Algorithmic Differentiation

for the working developer


Mathieu Besançon
@matbesancon
INRIA Lille, Polytechnique Montréal

Slides: https://matbesancon.github.io/slides/ad4dev

In [3]:
import LightGraphs
const LG = LightGraphs
import SimpleWeightedGraphs
using SimpleWeightedGraphs: SimpleWeightedDiGraph
import GraphPlot

Motivations

Finding a shortest path... in Paris... with strikes... 🔥

In [4]:
# 4 vertices-graph, weighted edges
const paris_evening = SimpleWeightedDiGraph(4)
const labels = (gare = 1, metro = 2, bike = 3, coffee = 4)
LG.add_edge!(paris_evening, 1, 2, 7.0)
LG.add_edge!(paris_evening, 1, 3, 4.0)
LG.add_edge!(paris_evening, 2, 4, 15.0)
LG.add_edge!(paris_evening, 3, 4, 25.0);
In [5]:
GraphPlot.gplot(
    paris_evening,
    nodelabel = collect(keys(labels)),
)
Out[5]:
gare metro bike coffee
In [6]:
GraphPlot.gplot(
    paris_evening,
    nodelabel = collect(keys(labels)),
    edgelabel = [e.weight for e in LG.edges(paris_evening)],
)
Out[6]:
7.0 4.0 15.0 25.0 gare metro bike coffee

Did I mention strikes?

prob_failure: probability of the metro not working => have to go back and take a bike.

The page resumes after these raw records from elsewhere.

(** The validation of an artifact passes exactly when the file is a zip
    archive, its metadata can be read and the version of the CLI is within
    the bounds it declares. When it passes, and also when it fails for an
    incompatible version, the world is exactly as before: nothing of the
    extraction is left. *)
Theorem validate_passes_iff (C : Collab) (p : path) (w : World)
    (data : Bytes) :
  Fs.read_file p w = Some data ->
  (outcome (validate C p w) = inr tt
   <-> exists members metadata,
         zip_members C data = Some members
         /\ get_azext_metadata C members = inr metadata
         /\ compatible C metadata = true)
  /\ (forall members metadata,
        zip_members C data = Some members ->
        get_azext_metadata C members = inr metadata ->
        after (validate C p w) = w
        /\ (compatible C metadata = false ->
            exists detail,
              outcome (validate C p w) = inl (Kind.IncompatibleVersion detail))).
Proof.
  intros Hr. unfold validate, try_except.
  rewrite validate_whl_extension_run. simpl.
  rewrite (read_file_new_temp _ _ _ Hr).
  assert (set_temps (delete (fresh (dom (temps w)))) w = w) as Hw.
  { apply set_temps_id, delete_id, fresh_temp_none. }
  rewrite Hw.
  destruct (zip_members C data) as [members |].
  2: { split; [| done]. split; [done | by intros (? & ? & ? & _)]. }
  destruct (get_azext_metadata C members) as [e | metadata] eqn:Hm.
  { split.
    - split; [by destruct e |].
      intros (? & ? & [= <-] & Hm' & _). congruence.
    - intros ? ? [= <-] Hm'. congruence. }
  destruct (validate_whl_cli_compat_run C metadata w) as [Hok Hbad].
  destruct (compatible C metadata) eqn:Hc.
  - rewrite (Hok eq_refl). split.
    + split; [by eauto 6 | done].
    + intros ? ? [= <-] Hm'. assert (metadata0 = metadata) as -> by congruence.
      split; [done | by rewrite Hc].
  - destruct (Hbad eq_refl) as [detail ->]. simpl. split.
    + split; [done |]. intros (? & m' & [= <-] & Hm' & Hc').
      assert (m' = metadata) as -> by congruence. congruence.
    + intros ? ? [= <-] Hm'. split; [done |]. intros _. by exists detail.
Qed.
Lemma py_max_cases (a b : Q) : py_max a b = a \/ py_max a b = b.
Proof. unfold py_max. destruct (Qltb a b); auto. Qed.

Definition max_step (acc : Q) (x : PatternMatch) : Q :=
  py_max acc (severity (match_pattern x)).

Lemma fold_max_ge (l : list PatternMatch) (a : Q) :
  (a <= fold_left max_step l a)%Q
  /\ forall m, In m l ->
       (severity (match_pattern m) <= fold_left max_step l a)%Q.
Proof.
  revert a. induction l as [|x l IH]; intro a; cbn [fold_left].
  - split; [apply Qle_refl | intros m []].
  - destruct (IH (max_step a x)) as [H1 H2]. split.
    + apply Qle_trans with (max_step a x); [apply py_max_ge_l | exact H1].
    + intros m [<-|Hm]; [|apply H2; exact Hm].
      apply Qle_trans with (max_step a x); [apply py_max_ge_r | exact H1].
Qed.

Lemma fold_max_attained (l : list PatternMatch) (a : Q) :
  fold_left max_step l a = a
  \/ exists m, In m l /\ fold_left max_step l a = severity (match_pattern m).
Proof.
  revert a. induction l as [|x l IH]; intro a; cbn [fold_left]; [left; reflexivity|].
  destruct (IH (max_step a x)) as [H|[m [Hm H]]].
  - rewrite H. unfold max_step.
    destruct (py_max_cases a (severity (match_pattern x))) as [E|E];
      rewrite E; [left; reflexivity|].
    right. exists x. split; [left; reflexivity | reflexivity].
  - right. exists m. split; [right; exact Hm | exact H].
Qed.

(** X7.  [get_max_severity] is 0 on the empty list; on any other list it
    is the severity of one of the matches and no match has a greater
    one. *)
Theorem get_max_severity_is_maximum (matches : list PatternMatch) :
  (forall m, In m matches ->
     (severity (match_pattern m) <= get_max_severity matches)%Q)
  /\ match matches with
     | [] => get_max_severity matches = 0%Q
     | _ :: _ =>
         exists m, In m matches
                   /\ get_max_severity matches = severity (match_pattern m)
     end.
Proof.
  destruct matches as [|x l]; [split; [intros m []|reflexivity]|].
  unfold get_max_severity. fold max_step.
  destruct (fold_max_ge l (severity (match_pattern x))) as [H1 H2].
  split.
  - intros m [<-|Hm]; [exact H1 | apply H2; exact Hm].
  - destruct (fold_max_attained l (severity (match_pattern x)))
      as [H|[m [Hm H]]].
    + exists x. split; [left; reflexivity | exact H].
    + exists m. split; [right; exact Hm | exact H].
Qed.

(** X8.  What [get_pattern] returns after [add_pattern]: an entry that was
    already stored under the name is still the one returned; the new
    pattern is returned only when no earlier entry has its name. *)
Theorem get_pattern_after_add
    (self : PatternMatcher) (p : InjectionPattern) (n : string) :
  get_pattern (patterns.add_pattern self p) n
  = match get_pattern self n with
    | Some q => Some q
    | None => if String.eqb (name p) n then Some p else None
    end.
Proof.
  unfold get_pattern, patterns.add_pattern.
  induction self as [|q rest IH]; cbn [app find]; [reflexivity|].
  destruct (String.eqb (name q) n); [reflexivity | exact IH].
Qed.

(** A match as [match_by_category] builds it: without context. *)
Definition without_context (m : PatternMatch) : PatternMatch :=
  {| match_pattern := match_pattern m;
     matched_text := matched_text m;
     start := start m;
     end_ := end_ m;
     context := [] |}.
Lemma map_sum_nonneg f m :
  (forall k v, m !! k = Some v -> 0 <= f k v) -> 0 <= map_sum f m.
Proof.
  induction m as [|k v m Hk IH] using map_ind; intros Hf.
  - rewrite map_sum_empty. lia.
  - rewrite map_sum_insert_None by done.
    assert (0 <= f k v) by (apply Hf; by simplify_map_eq).
    assert (0 <= map_sum f m); [|lia]. apply IH. intros k' v' Hk'.
    apply Hf. rewrite lookup_insert_ne; [done|]. naive_solver.
Qed.

Lemma map_sum_ge_at f m k :
  (forall k v, m !! k = Some v -> 0 <= f k v) -> at_key f m k <= map_sum f m.
Proof.
  intros Hf. assert (0 <= map_sum f (delete k m)).
  { apply map_sum_nonneg. intros k' v' Hk'.
    apply lookup_delete_Some in Hk' as [_ Hk']. eauto. }
  rewrite map_sum_delete in H0. lia.
Qed.

Lemma map_sum_ext f g m :
  (forall k v, m !! k = Some v -> f k v = g k v) -> map_sum f m = map_sum g m.
Proof.
  induction m as [|k v m Hk IH] using map_ind; intros Hf; [done|].
  rewrite !map_sum_insert_None by done. f_equal.
  - apply Hf. by simplify_map_eq.
  - apply IH. intros k' v' Hk'. apply Hf. rewrite lookup_insert_ne; [done|]. naive_solver.
Qed.

Lemma map_sum_0 (m : gmap K V) : map_sum (fun _ _ => 0) m = 0.
Proof.
  induction m as [|k v m Hk IH] using map_ind; [done|]. rewrite map_sum_insert_None by done. lia.
Qed.

Lemma map_sum_add f g m :
  map_sum (fun k v => f k v + g k v) m = map_sum f m + map_sum g m.
Proof.
  induction m as [|k v m Hk IH] using map_ind; [done|].
  rewrite !map_sum_insert_None by done. lia.
Qed.
Record action := Action {
  act_account : Z;
  act_name : Z;
  act_authorization : list permission_level;
  act_data : action_data;
}.

#[global] Instance action_data_eq_dec : EqDecision action_data.
Proof. solve_decision. Defined.
#[global] Instance action_eq_dec : EqDecision action.
Proof. solve_decision. Defined.

(** [N(active)]. *)
Definition active : Z := Eval vm_compute in N_ "active".

(** [namespace config] of [contract_config.hpp.in], with the default
    [ROOT_ACCOUNT], "force". *)
Module config.
Definition system_account_name : Z := Eval vm_compute in N_ "force".
Definition token_account_name : Z := Eval vm_compute in N_ "force.token".
Definition fee_account_name : Z := Eval vm_compute in N_ "force.fee".
Definition reward_account_name : Z := Eval vm_compute in N_ "force.reward".
Definition match_account_name : Z := Eval vm_compute in N_ "force.match".
Definition bridge_account_name : Z := Eval vm_compute in N_ "force.bridge".
Definition relay_token_account_name : Z := Eval vm_compute in N_ "relay.token".
End config.

(** ** The environment and the monad. *)

Record env := Env {
  self : Z;                               (* [_self], the receiver *)
  authorization : list permission_level;  (* of the action being applied *)
  existing : gset Z;                      (* the accounts of the chain *)
  current_block_num : Z;
  now : Z;                                (* seconds *)
}.

Record st (S : Type) := St {
  db : S;
  notified : list Z;
  inline_actions : list action;
}.
Arguments St {S} db notified inline_actions.
Arguments db {S} s.
Arguments notified {S} s.
Arguments inline_actions {S} s.

Definition M (S A : Type) : Type := env -> st S -> result (A * st S).

#[global] Instance M_ret {S} : MRet (M S) := fun A a e s => Ok (a, s).
#[global] Instance M_bind {S} : MBind (M S) :=
  fun A B f m e s => rbind (m e s) (fun '(a, s') => f a e s').

(** [eosio_assert]. *)
Definition eosio_assert {S} (b : bool) (msg : string) : M S unit :=
  fun e s => if b then Ok (tt, s) else Err msg.
Arguments eosio_assert {S} b msg%_string.

Definition lift {S A} (r : result A) : M S A :=
  fun e s => rbind r (fun a => Ok (a, s)).

Definition ask {S} : M S env := fun e s => Ok (e, s).

(** [apply_context::has_authorization]. *)
Definition has_authorization (auths : list permission_level) (account : Z) : bool :=
  existsb (fun auth => fst auth =? account) auths.

(** [apply_context::require_authorization]. *)
Definition require_auth {S} (account : Z) : M S unit :=
  fun e s => if has_authorization (authorization e) account then Ok (tt, s)
             else Err "missing authority".

(** [apply_context::is_account]. *)
Definition is_account {S} (account : Z) : M S bool :=
  fun e s => Ok (bool_decide (account ∈ existing e), s).

(** [apply_context::has_recipient] and [require_recipient]. *)
Definition has_recipient (notified : list Z) (code : Z) : bool :=
  existsb (fun a => a =? code) notified.

Definition require_recipient {S} (recipient : Z) : M S unit :=
  fun e s =>
    if has_recipient (notified s) recipient then Ok (tt, s)
    else Ok (tt, St (db s) (notified s ++ [recipient]) (inline_actions s)).

(** [action::send]: queues an inline action. *)
Definition send {S} (act : action) : M S unit :=
  fun e s => Ok (tt, St (db s) (notified s) (inline_actions s ++ [act])).

(** ** Tables.

    A table of the contract's state: how to read and how to replace its rows,
    which are keyed by the primary key, or by scope and primary key where the
    source opens the table at several scopes. *)
Record view (S R : Type) := View {
  vget : S -> R;
  vset : R -> S -> S;
}.
Arguments View {S R} vget vset.
Arguments vget {S R} v s.
Arguments vset {S R} v r s.

Section tables.
Context {S K V : Type} `{Countable K}.

(** All rows, for the traversals. *)
Definition all_rows (t : view S (gmap K V)) : M S (gmap K V) :=
  fun e s => Ok (vget t (db s), s).

Definition put_rows (t : view S (gmap K V)) (m : gmap K V) : M S unit :=
  fun e s => Ok (tt, St (vset t m (db s)) (notified s) (inline_actions s)).

(** [multi_index::find]; [None] is [end()]. *)
Definition find (t : view S (gmap K V)) (k : K) : M S (option V) :=
  fun e s => Ok (vget t (db s) !! k, s).

(** [multi_index::get]. *)
Definition get (t : view S (gmap K V)) (k : K) (msg : string) : M S V :=
  fun e s => rbind (of_option (vget t (db s) !! k) msg) (fun v => Ok (v, s)).

(** [multi_index::emplace]: the host's primary index refuses a second row. *)
Definition emplace (t : view S (gmap K V)) (k : K) (v : V) : M S unit :=
  fun e s =>
    match vget t (db s) !! k with
    | Some _ => Err "could not insert object, most likely a uniqueness constraint was violated"
    | None => put_rows t (<[k := v]> (vget t (db s))) e s
    end.

(** [multi_index::modify] with the row the updater leaves. *)
Definition modify (t : view S (gmap K V)) (k : K) (v : V) : M S unit :=
  fun e s =>
    match vget t (db s) !! k with
    | Some _ => put_rows t (<[k := v]> (vget t (db s))) e s
    | None => Err "cannot pass end iterator to modify"
    end.

(** [multi_index::erase]. *)
Definition erase (t : view S (gmap K V)) (k : K) : M S unit :=
  fun e s =>
    match vget t (db s) !! k with
    | Some _ => put_rows t (delete k (vget t (db s))) e s
    | None => Err "cannot pass end iterator to erase"
    end.
End tables.
Arguments get {S K V _ _} t k msg%_string.

(** [multi_index::available_primary_key]. *)
Definition available_primary_key {V} (rows : gmap Z V) : result Z :=
  let pk := match last (sorted_keys rows) with
            | None => 0
            | Some k => if 2 ^ 64 - 2 <=? k then 2 ^ 64 - 2 else k + 1
            end in
  (check* (pk <? 2 ^ 64 - 2) with "next primary key in table is at autoincrement limit" in Ok pk)%res.

(** Loops over a list with an effect. *)
Fixpoint mfor {S A B} (f : A -> B -> M S A) (a : A) (l : list B) : M S A :=
  match l with
  | [] => mret a
  | x :: l => a' ← f a x; mfor f a' l
  end.

(** ** Inversion of a successful run. *)
Section inversion.
Context {S : Type}.
Implicit Types (e : env) (s : st S).

Lemma mbind_ok {A B} (m : M S A) (f : A -> M S B) e s r :
  (mbind f m) e s = Ok r <-> exists a s1, m e s = Ok (a, s1) /\ f a e s1 = Ok r.
Proof.
  unfold mbind, M_bind. rewrite rbind_ok. split.
  - intros ([a s1] & ? & ?). eauto.
  - intros (a & s1 & ? & ?). by exists (a, s1).
Qed.

Lemma mret_ok {A} (a : A) e s r : (mret a : M S A) e s = Ok r <-> r = (a, s).
Proof. unfold mret, M_ret. split; by intros; simplify_eq. Qed.

Lemma assert_ok b msg e s r : eosio_assert b msg e s = Ok r <-> b = true /\ r = (tt, s).
Proof. unfold eosio_assert. destruct b; split; intros; destruct_and?; by simplify_eq. Qed.

Lemma lift_ok {A} (ra : result A) e s r :
  lift ra e s = Ok r <-> exists a, ra = Ok a /\ r = (a, s).
Proof. unfold lift. rewrite rbind_ok. split; intros (a & ? & ?); exists a; split; congruence. Qed.

Lemma ask_ok e s r : ask e s = Ok r <-> r = (e, s).
Proof. unfold ask. split; by intros; simplify_eq. Qed.

Lemma require_auth_ok a e s r :
  require_auth a e s = Ok r <-> has_authorization (authorization e) a = true /\ r = (tt, s).
Proof.
  unfold require_auth. destruct (has_authorization _ _); split; intros; destruct_and?;
    by simplify_eq.
Qed.

Lemma is_account_ok a e s r :
  is_account a e s = Ok r <-> r = (bool_decide (a ∈ existing e), s).
Proof. unfold is_account. split; by intros; simplify_eq. Qed.

Lemma require_recipient_ok a e s r :
  require_recipient a e s = Ok r ->
  exists l, r = (tt, St (db s) l (inline_actions s)).
Proof.
  unfold require_recipient. destruct (has_recipient _ _); intros; simplify_eq; [|eauto].
  exists (notified s). by destruct s.
Qed.

Lemma send_ok act e s r :
  send act e s = Ok r <-> r = (tt, St (db s) (notified s) (inline_actions s ++ [act])).
Proof. unfold send. split; by intros; simplify_eq. Qed.

Lemma mfor_app {A B} (f : A -> B -> M S A) a l1 l2 e s r :
  mfor f a (l1 ++ l2) e s = Ok r <->
  exists a' s', mfor f a l1 e s = Ok (a', s') /\ mfor f a' l2 e s' = Ok r.
Proof.
  revert a s. induction l1 as [|x l1 IH]; intros a s; cbn [mfor app].
  - split.
    + intros H. exists a, s. by rewrite mret_ok.
    + intros (a' & s' & H & ?). apply mret_ok in H. by simplify_eq.
  - rewrite mbind_ok. setoid_rewrite mbind_ok. setoid_rewrite IH. split.
    + intros (a1 & s1 & ? & a2 & s2 & ? & ?). eauto 8.
    + intros (a2 & s2 & (a1 & s1 & ? & ?) & ?). eauto 8.
Qed.

(** An invariant of every step is an invariant of the loop. *)
Lemma mfor_inv {A B} (P : A -> st S -> Prop) (f : A -> B -> M S A) e l :
  (forall a x s1 r, x ∈ l -> P a s1 -> f a x e s1 = Ok r -> P (fst r) (snd r)) ->
  forall a s1 r, P a s1 -> mfor f a l e s1 = Ok r -> P (fst r) (snd r).
Proof.
  induction l as [|x l IH]; intros Hstep a s1 r HP Hf; cbn [mfor] in Hf.
  - apply mret_ok in Hf as ->. done.
  - apply mbind_ok in Hf as (a' & s2 & H1 & H2). eapply IH; [|clear H2|exact H2].
    + intros a0 y s3 r0 Hy. apply Hstep. by right.
    + apply (Hstep a x s1 (a', s2)); [left|done|done].
Qed.

Context {K V : Type} `{Countable K}.

Lemma all_rows_ok (t : view S (gmap K V)) e s r :
  all_rows t e s = Ok r <-> r = (vget t (db s), s).
Proof. unfold all_rows. split; by intros; simplify_eq. Qed.

Lemma put_rows_ok (t : view S (gmap K V)) m e s r :
  put_rows t m e s = Ok r <-> r = (tt, St (vset t m (db s)) (notified s) (inline_actions s)).
Proof. unfold put_rows. split; by intros; simplify_eq. Qed.

Lemma find_ok (t : view S (gmap K V)) k e s r :
  find t k e s = Ok r <-> r = (vget t (db s) !! k, s).
Proof. unfold find. split; by intros; simplify_eq. Qed.

Lemma get_ok (t : view S (gmap K V)) k msg e s r :
  get t k msg e s = Ok r <-> exists v, vget t (db s) !! k = Some v /\ r = (v, s).
Proof.
  unfold get. rewrite rbind_ok. setoid_rewrite of_option_ok.
  split; intros (v & ? & ?); exists v; split; congruence.
Qed.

  • Metro working: shortest path = 7 + 15 = 22min
  • Metro not working: shortest path = 4 + 25 = 29min
  • Going to metro and then taking a bike: 2 × 7 + 4 + 25 = 43min
In [7]:
function shortest_path_to_coffee(g::SimpleWeightedDiGraph, p::Real)
    times = LG.weights(g)
    metro_duration = times[1,2] + times[2,4]
    bike_duration = times[1,3] + times[3,4]
    no_metro_duration = 2 * times[1,2] + bike_duration
    average_metro_time = p * no_metro_duration + (1-p) * metro_duration
    if average_metro_time < bike_duration
        average_metro_time
    else
        bike_duration
    end
end
Out[7]:
shortest_path_to_coffee (generic function with 1 method)
In [8]:
import Plots
ps = collect(0.0:0.005:1.0)
Plots.plot(ps, [shortest_path_to_coffee(paris_evening, p) for p in ps], label="", width=5)
Plots.xlabel!("Probability")
Plots.ylabel!("Average time")
Out[8]:
0.00 0.25 0.50 0.75 1.00 22 24 26 28 Probability Average time

Sensitivity

At a given solution, how sensible is the output to a change of solution?

In [9]:
import ForwardDiff
# ForwardDiff.derivative(f, x)
In [10]:
ForwardDiff.derivative(
    p -> shortest_path_to_coffee(paris_evening, p),
    0.5
)
Out[10]:
0.0
In [11]:
ForwardDiff.derivative(
    p -> shortest_path_to_coffee(paris_evening, p),
    0.2
)
Out[11]:
21.0

Maths overdose?

Two approaches

Computing derivatives => non-standard interpretation of a function/program.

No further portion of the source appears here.